The handbook
Wallstreet is a lending protocol on Solana. You deposit USD1, it is lent against tokenized US equities posted as collateral, and the yield flows back to you. No new stablecoin, no lockups.
How it works
The protocol connects two sides of a market. Depositors bring USD1 they want to earn on; borrowers bring tokenized equities they want to keep exposure to while unlocking liquidity.
- Deposit. You deposit USD1 into the vault. It already exists as a stablecoin, so nothing new is minted.
- Lend. The vault lends your USD1 to borrowers who post tokenized US equities as over-collateralized security.
- Earn. Borrowers pay interest. That interest is the yield, and it accrues to your position.

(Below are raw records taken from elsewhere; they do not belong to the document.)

(* ===== verification/LaunchSnapshot.v ===== *)
(** * Snapshots and settlements of sessions ([core/app/src/launch/session.rs])

    What a session shows of itself, and the immutable observation that is made
    of its end: the record a restart can rebuild the end of a session from.
    The current time is an argument where the code reads the clock. *)

From S2P Require Import Prelude RustStr McPortablePath McLoaderIdentity LaunchCrash LaunchOutcome.
From S2P Require Import LaunchReports.

Open Scope string_scope.
Open Scope list_scope.
Open Scope Z_scope.

(** ** Snapshots *)

Inductive SessionPhase := Starting | Running | Stopping | Settling | Unresolved | Exited.

Record SessionViewModel := {
  state_id : string;
  label : string;
  progress_pct : Z;
  terminal : bool;
  playing : bool;
  process_live : bool;
  can_stop : bool;
}.

Record SessionNotice := { message : string; tone : string }.

Record SessionSnapshot := {
  snap_session_id : string;
  snap_instance_id : string;
  revision : Z;
  phase : SessionPhase;
  snap_launched_at : string;
  snap_started_at_ms : option Z;
  pid : option Z;
  process_alive : bool;
  stop_allowed : bool;
  snap_exit_code : option Z;
  snap_tree_settled : bool;
  output_drained : bool;
  snap_boot_observed : bool;
  snap_outcome : option SessionOutcome;
  notice : option SessionNotice;
  view_model : SessionViewModel;
}.

#[global] Instance session_phase_eq_dec : EqDecision SessionPhase.
Proof. solve_decision. Defined.
#[global] Instance session_view_model_eq_dec : EqDecision SessionViewModel.
Proof. solve_decision. Defined.
#[global] Instance session_notice_eq_dec : EqDecision SessionNotice.
Proof. solve_decision. Defined.
#[global] Instance session_snapshot_eq_dec : EqDecision SessionSnapshot.
Proof. solve_decision. Defined.

Definition is_phase (p : SessionPhase) (s : SessionSnapshot) : bool := bool_decide (phase s = p).

(** The notice and the view that [project] derives from the other fields. *)
Definition projected_notice (s : SessionSnapshot) : option SessionNotice :=
  match phase s with
  | Unresolved =>
      Some {| message := "Session cleanup is unfinished. The instance remains in use.";
              tone := "warned" |}
  | Exited =>
      (λ o, {| message := outcome_summary o;
               tone := if bool_decide (kind o = Failed) then "error" else "info" |})
        <$> snap_outcome s
  | _ => None
  end.

Definition projected_view (s : SessionSnapshot) : SessionViewModel :=
  let '(state, label, progress) :=
    match phase s with
    | Starting => ("starting", "Starting Minecraft", if process_alive s then 65 else 25)
    | Running => ("running", "Playing", 100)
    | Stopping => ("stopping", "Stopping Minecraft", 100)
    | Settling => ("stopping", "Finishing session", 100)
    | Unresolved => ("unresolved", "Session cleanup needs attention", 100)
    | Exited => ("exited", "Session ended", 100)
    end in
  {| state_id := state; label := label; progress_pct := progress;
     terminal := is_phase Exited s; playing := is_phase Running s && process_alive s;
     process_live := process_alive s; can_stop := stop_allowed s |}.

Definition project (s : SessionSnapshot) : SessionSnapshot := {|
  snap_session_id := snap_session_id s; snap_instance_id := snap_instance_id s;
  revision := revision s; phase := phase s; snap_launched_at := snap_launched_at s;
  snap_started_at_ms := snap_started_at_ms s; pid := pid s; process_alive := process_alive s;
  stop_allowed := stop_allowed s; snap_exit_code := snap_exit_code s;
  snap_tree_settled := snap_tree_settled s; output_drained := output_drained s;
  snap_boot_observed := snap_boot_observed s; snap_outcome := snap_outcome s;
  notice := projected_notice s; view_model := projected_view s;
|}.

Definition report_unavailable (s : SessionSnapshot) : SessionSnapshot := {|
  snap_session_id := snap_session_id s; snap_instance_id := snap_instance_id s;
  revision := revision s; phase := phase s; snap_launched_at := snap_launched_at s;
  snap_started_at_ms := snap_started_at_ms s; pid := pid s; process_alive := process_alive s;
  stop_allowed := stop_allowed s; snap_exit_code := snap_exit_code s;
  snap_tree_settled := snap_tree_settled s; output_drained := output_drained s;
  snap_boot_observed := snap_boot_observed s; snap_outcome := snap_outcome s;
  notice := Some {|
    message := "The session ended and cleanup is complete, but its launch report is unavailable.";
    tone := "warned" |};
  view_model := view_model s;
|}.

(** [SessionSnapshot::starting] at the time [now]. *)
Definition starting (now : string) (instance_id session_id : string) : SessionSnapshot :=
  project {|
    snap_session_id := session_id; snap_instance_id := instance_id; revision := 1;
    phase := Starting; snap_launched_at := now; snap_started_at_ms := None; pid := None;
    process_alive := false; stop_allowed := true; snap_exit_code := None;
    snap_tree_settled := false; output_drained := false; snap_boot_observed := false;
    snap_outcome := None; notice := None;
    view_model := {| state_id := ""; label := ""; progress_pct := 0; terminal := false;
                     playing := false; process_live := false; can_stop := true |};
  |}.

(** A session that has ended, with nothing of it left. *)
Definition ended (s : SessionSnapshot) (launched : string) (code : option Z) (boot : bool)
    (o : SessionOutcome) : SessionSnapshot :=
  project {|
    snap_session_id := snap_session_id s; snap_instance_id := snap_instance_id s;
    revision := revision s; phase := Exited; snap_launched_at := launched;
    snap_started_at_ms := snap_started_at_ms s; pid := pid s; process_alive := process_alive s;
    stop_allowed := false; snap_exit_code := code; snap_tree_settled := true;
    output_drained := true; snap_boot_observed := boot; snap_outcome := Some o;
    notice := notice s; view_model := view_model s;
  |}.

Definition from_report (now : string) (report : LaunchProofRecord) (instance_id : string)
    : SessionSnapshot :=
  ended (starting now instance_id (session_id report)) (launched_at report)
    (report_exit_code report) (negb (is_none (boot_duration_ms report)))
    (session_outcome report).

(** ** Settlements *)

Inductive SettledProcess :=
| NoChild (stopped : bool)
| ChildExited (exit_code signal : option Z) (stop_requested was_running spawn_failed : bool).

Record ObservedSettlement := {
  obs_version_id : string;
  obs_launched_at : string;
  obs_ended_at : string;
  obs_process : SettledProcess;
  obs_boot_observed : bool;
  obs_failure_classes : list FailureClass;
}.

#[global] Instance settled_process_eq_dec : EqDecision SettledProcess.
Proof. solve_decision. Defined.
#[global] Instance observed_settlement_eq_dec : EqDecision ObservedSettlement.
Proof. solve_decision. Defined.

Definition settled_exit_code (o : ObservedSettlement) : option Z :=
  match obs_process o with NoChild _ => None | ChildExited code _ _ _ _ => code end.

(** [classify_session_outcome] of settled facts, for which it always answers
    ([classify_settled_some]). *)
Definition settled_facts (code signal : option Z) (stop running : bool) : SessionExitFacts := {|
  process_exited := true; exit_code := code; signal := signal; stop_requested := stop;
  was_running := running; tree_settled := true; outputs_drained := true;
|}.

Definition classify_settled (code signal : option Z) (stop running : bool)
    (e : LaunchEvidence) : SessionOutcome :=
  default spawn_failed (classify_session_outcome (settled_facts code signal stop running) e).

Definition settled_outcome (o : ObservedSettlement) : SessionOutcome :=
  let evidence := {| boot_observed := obs_boot_observed o;
                     failure_classes := obs_failure_classes o |} in
  match obs_process o with
  | NoChild false | ChildExited _ _ _ _ true => spawn_failed
  | NoChild true => classify_settled None None true false evidence
  | ChildExited code signal stop running false => classify_settled code signal stop running evidence
  end.

Definition settlement_snapshot (now : string) (o : ObservedSettlement)
    (session_id instance_id : string) : SessionSnapshot :=
  report_unavailable (ended (starting now instance_id session_id) (obs_launched_at o)
    (settled_exit_code o) (obs_boot_observed o) (settled_outcome o)).

Definition matches_report (o : ObservedSettlement) (report : LaunchProofRecord) : bool :=
  str_eqb (obs_version_id o) (version_id report) &&
  str_eqb (obs_launched_at o) (launched_at report) &&
  str_eqb (obs_ended_at o) (recorded_at report) &&
  bool_decide (settled_exit_code o = report_exit_code report) &&
  Bool.eqb (obs_boot_observed o) (negb (is_none (boot_duration_ms report))) &&
  bool_decide (settled_outcome o = session_outcome report).

Definition matches_requested_version (o : ObservedSettlement) (requested : option string) : bool :=
  is_none_or requested (λ version, str_eqb version (obs_version_id o)).

Section validate.
Context `{UnicodeNorm} `{Rfc3339Millis}.
Variables (b64_encode : string → string) (b64_decode : string → option string).

Definition canonical_instant (value : string) : bool :=
  (str_len value =? 24) && is_some_and (local_millis value) (str_eqb value).

Definition settlement_validate (o : ObservedSettlement) : bool :=
  is_ok (file_name_new_exact (obs_version_id o +:+ ".json")) &&
  is_ok (file_name_new_exact (obs_version_id o)) &&
  (negb (starts_with "loader-v2-" (obs_version_id o)) ||
   is_canonical_installed_loader_id b64_encode b64_decode (obs_version_id o)) &&
  canonical_instant (obs_launched_at o) && canonical_instant (obs_ended_at o) &&
  (length (obs_failure_classes o) <=? 17)%nat &&
  negb (has_class Unknown (obs_failure_classes o) || repeats [] (obs_failure_classes o)) &&
  match obs_process o with
  | NoChild _ =>
      negb (obs_boot_observed o) && bool_decide (obs_failure_classes o = [])
  | ChildExited _ signal _ _ _ => is_none_or signal (λ value, 0 <? value)
  end.
End validate.

Lemma classify_settled_some code signal stop running e :
  classify_session_outcome (settled_facts code signal stop running) e =
  Some (classify_settled code signal stop running e).
Proof.
  unfold classify_settled. destruct (classify_session_outcome _ e) as [o|] eqn:E; [done|].
  exfalso. revert E. unfold classify_session_outcome. cbn [settled_facts process_exited
    tree_settled outputs_drained negb orb]. by case_match.
Qed.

- Redeem. Your position is liquid. Withdraw your USD1 plus accrued yield at any time.
The vault
Deposited USD1 sits in a non-custodial, on-chain vault. Nobody takes custody of your funds — the vault is a smart contract, and every position, loan and rate is verifiable on Solana.
Collateral & equities
Loans are secured by tokenized US equities — real shares (Apple, Nvidia, Tesla, the S&P 500 and more) issued on-chain, priced live by oracles. Borrowers must stay over-collateralized: the value of their posted stocks always exceeds what they borrow.
If a borrower's collateral falls too close to their debt, the position is liquidated automatically to protect depositors. Your USD1 is backed by real, liquid assets at all times.
Yield & rates
Yield comes from the interest borrowers pay to borrow USD1 against their equities. It is variable — set by supply and demand for USD1 in the market — and paid continuously to your position.
| Parameter | Value |
|---|---|
| Deposit asset | USD1 |
| Collateral | Tokenized US equities |
| Yield source | Borrow interest |
| Yield type | Variable |
| Lockup | None |
| Network | Solana |
The $WALL token
$WALL is the protocol token, paired to USD1 from launch. As more dollars go to work through Wallstreet, $WALL is designed to capture the growth of the protocol.
The token launches on Solana with liquidity paired directly against USD1. Contract address: published at launch.
Risks
- Smart-contract risk. The protocol is code. Bugs or exploits, while mitigated by audits, can never be fully ruled out.
- Collateral risk. Tokenized equities can move sharply. Liquidations protect depositors but extreme volatility carries residual risk.
- Rate risk. Yield is variable and can fall to zero if borrowing demand dries up.
- Regulatory risk. Tokenized securities operate in an evolving regulatory environment.
FAQ
Wallstreet is a decentralized protocol for lending USD1 against tokenized equities on Solana. Nothing in this document is financial advice, an offer, or a solicitation. Tokenized equities, lending and digital assets carry risk, including the loss of principal. Yields are variable and not guaranteed. Always do your own research.